Group revenue in Q2 was €581 million and reached €1.09 billion for the first half. Across APAC and Africa Q2 revenue was $46m, reaching €84m for the first half.

For the first half, operating income increased 7% compared with the same period last year reaching €137m.

The group, which revealed it was combining the strategy teams for its Sydney media and creative arms earlier this month, says its new business pipeline is “strong”.

Bolloré added that the “Together” strategy of its Villages approach implemented three years ago to shape Havas into “the most integrated and agile group in the industry” is delivering strong results.

Meanwhile, Interpublic Group (IPG), which owns IPG Mediabrands and its agencies Initiative and UM, as well as creative groups including McCann and MullenLowe, reported better than expected first half results.

In Q2, revenue increased 2.2% to US$1.9bn with organic revenue increasing 3.7%. Operating income for the quarter increased 4.2% to US$224.8m. Operating margin in Q2 was 11.7%.

In the first half of the year, IPG's revenue increased 3% during the period reaching US$3.66bn with organic growth up 5.1%. Growth was driven by the US market. In the first half of the year IPG reported a 9.9% rise in operating profit to US$245.7m. Operating margin was 6.7% for the first half of 2016, compared to 6.3% for the first half of 2015.

Michael Roth, Interpublic's chairman and CEO, said in the financial statement: "We are pleased to report another quarter of solid revenue and profit increases that position us to achieve our financial objectives. Despite increased macro uncertainty, the tone of the business remains sound. We therefore continue to believe that we will deliver at the high end of our original 3% to 4% organic growth target for the full year, as well as expand operating margin by 50 basis points or better. 

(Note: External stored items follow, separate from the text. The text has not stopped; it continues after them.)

(** A row of strings among the rows that the reader yields. *)
Definition as_loaded (r : row) : Loaded.row :=
  kmap Some (Loaded.Text <$> r).

(** The closing words and the header words of [signature_patterns]. *)
Definition closing_words : list string :=
  ["thanks"; "thank you"; "regards"; "best"; "cheers"; "sincerely"]%string.
Definition header_words : list string :=
  ["from"; "sent"; "to"; "cc"; "bcc"; "subject"]%string.

(** [w] is one of [words], in any letter case. *)
Definition keyword (words : list string) (w : str) : Prop :=
  exists kw, In kw words /\ map lower_az w = L kw.

(** A line that starts, after optional whitespace, with a closing word and
    then a whitespace character or a comma, or with a header word, optional
    whitespace and a colon. *)
Definition line_cue (line : str) : Prop :=
  exists ws w rest,
    line = ws ++ w ++ rest /\ Forall (fun c => isspace c = true) ws
    /\ ((keyword closing_words w
         /\ exists c rest', rest = c :: rest' /\ space_or_comma c = true)
        \/ (keyword header_words w
            /\ exists ws' rest', rest = ws' ++ ":"%char :: rest'
                                 /\ Forall (fun c => isspace c = true) ws')).

(** A line that is a closing word and nothing more. *)
Definition bare_closing (line : str) : Prop :=
  exists ws w, line = ws ++ w /\ Forall (fun c => isspace c = true) ws
               /\ keyword closing_words w.
(** * claude-unified-history-mcp: source contract, local log engine,
      remote client and query orchestration

    A shallow embedding of the TypeScript sources
    ([src/utils/date.ts], [src/sources/claude-code.ts],
    [src/sources/claude-api.ts], [src/auth/session.ts], [src/tools/*.ts])
    together with the properties the design document states about them. *)

From Stdlib Require Import ZArith NArith List String Ascii Bool Lia.
From Stdlib Require Import Sorting.Sorted Sorting.Permutation.
From Stdlib Require DecimalString.
Import ListNotations.

Local Open Scope Z_scope.

(* ===================================================================== *)
(** * JavaScript values used by the sources *)
(* ===================================================================== *)

(** A JavaScript string is a sequence of UTF-16 code units. *)
Definition codeunit := N.
Definition jsstring := list codeunit.

(** ASCII literals, written [js "text"]. *)
Definition js (s : string) : jsstring :=
  List.map N_of_ascii (list_ascii_of_string s).

Definition jseqb (a b : jsstring) : bool :=
  if list_eq_dec N.eq_dec a b then true else false.

(** [s.length] *)
Definition jslength {A} (s : list A) : Z := Z.of_nat (List.length s).

(** [a + b] on strings *)
Definition jsconcat (a b : jsstring) : jsstring := a ++ b.

(** [Array.prototype.slice(start, end)] and [String.prototype.slice]:
    a negative index counts from the end, both indexes are clamped to
    [0, length], and an empty range gives an empty result. *)
Definition clamp_index (len i : Z) : Z :=
  if i <? 0 then Z.max (len + i) 0 else Z.min i len.

Definition slice {A} (l : list A) (start stop : Z) : list A :=
  let len := jslength l in
  let k := clamp_index len start in
  let final := clamp_index len stop in
  firstn (Z.to_nat (final - k)) (skipn (Z.to_nat k) l).

(** [Array.prototype.sort(cmp)]: a stable sort; [cmp a b <= 0] keeps [a]
    in front of [b].  For a consistent comparator every stable sort
    returns this list. *)
Fixpoint sort_insert {A} (cmp : A -> A -> Z) (x : A) (l : list A) : list A :=
  match l with
  | [] => [x]
  | y :: l' => if cmp x y <=? 0 then x :: l else y :: sort_insert cmp x l'
  end.

Fixpoint sort {A} (cmp : A -> A -> Z) (l : list A) : list A :=
  match l with
  | [] => []
  | x :: l' => sort_insert cmp x (sort cmp l')
  end.

(** [Array.prototype.includes] on an array of strings *)
Definition includes_str (l : list jsstring) (x : jsstring) : bool :=
  existsb (jseqb x) l.

(** [String.prototype.startsWith] at position 0 *)
Fixpoint isPrefix (p s : jsstring) : bool :=
  match p, s with
  | [], _ => true
  | _ :: _, [] => false
  | a :: p', b :: s' => N.eqb a b && isPrefix p' s'
  end.

(** [String.prototype.indexOf(q)]: the first position at which [q]
    occurs, [-1] when there is none. *)
Fixpoint indexOf_from (s q : jsstring) (i : Z) : Z :=
  if isPrefix q s then i
  else match s with
       | [] => -1
       | _ :: s' => indexOf_from s' q (i + 1)
       end.
Lemma last_cover_None (bboxes : list bbox) (r c : nat) :
  last_cover rows cols bboxes r c = None <->
  forall i bb, bboxes !! i = Some bb -> covers rows cols bb r c = false.
Proof.
  induction bboxes as [|bb rest IH]; cbn [last_cover].
  - split; [intros _ i bb' H; discriminate|reflexivity].
  - destruct (last_cover rows cols rest r c) as [k|] eqn:E.
    + split; [discriminate|]. intros H. exfalso.
      assert (Some k = None) as Hk; [|discriminate].
      apply IH. intros i bb' Hi. apply (H (S i)). exact Hi.
    + destruct (covers rows cols bb r c) eqn:Ec.
      * split; [discriminate|]. intros H.
        specialize (H O bb eq_refl). congruence.
      * split; [|reflexivity]. intros _ [|i] bb' Hi.
        -- cbn in Hi. congruence.
        -- apply (proj1 IH eq_refl i). exact Hi.
Qed.

Lemma last_cover_Some (bboxes : list bbox) (r c i : nat) :
  last_cover rows cols bboxes r c = Some i ->
  exists bb, bboxes !! i = Some bb
             /\ covers rows cols bb r c = true
             /\ forall j bb', (i < j)%nat -> bboxes !! j = Some bb' ->
                              covers rows cols bb' r c = false.
Proof.
  revert i. induction bboxes as [|bb rest IH]; intros i; cbn [last_cover].
  - discriminate.
  - destruct (last_cover rows cols rest r c) as [k|] eqn:E.
    + intros [= <-]. destruct (IH k eq_refl) as (bb' & Hk & Hc & Hlater).
      exists bb'. repeat split; [exact Hk|exact Hc|].
      intros [|j] bb'' Hj Hlook; [lia|].
      apply (Hlater j); [lia|exact Hlook].
    + destruct (covers rows cols bb r c) eqn:Ec; [|discriminate].
      intros [= <-]. exists bb. repeat split; [exact Ec|].
      intros [|j] bb'' Hj Hlook; [lia|].
      apply (proj1 (last_cover_None rest r c) E j). exact Hlook.
Qed.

"During the quarter, we once again saw contributions from a broad range of our creative, marketing services and media agencies, and our digital capabilities across the group were significant drivers of growth. The high calibre of our people and the effectiveness of our offerings on behalf of clients are what have fuelled our strong organic revenue growth during the first half of this year. Going forward, we will stay vigilant in terms of costs, and continue to focus on achieving the appropriate levels of profit conversion. We also remain committed to our robust capital return programs, which have been significant incremental drivers of shareholder value creation."

The group says its operating expenses increased 2% during the first half with $2.5bn spent on staff salaries.
The group's cash and equivalents stand at $675.4m, total debt increased marginally from $1.82bn from $1.76bn at December 31, 2015.

Yesterday Publicis Groupe reported 3% growth for the first half of the year, but CEO Maurice Levy said he expects a tougher time in Q3 following some large account losses.

WPP is due to report its earnings in August.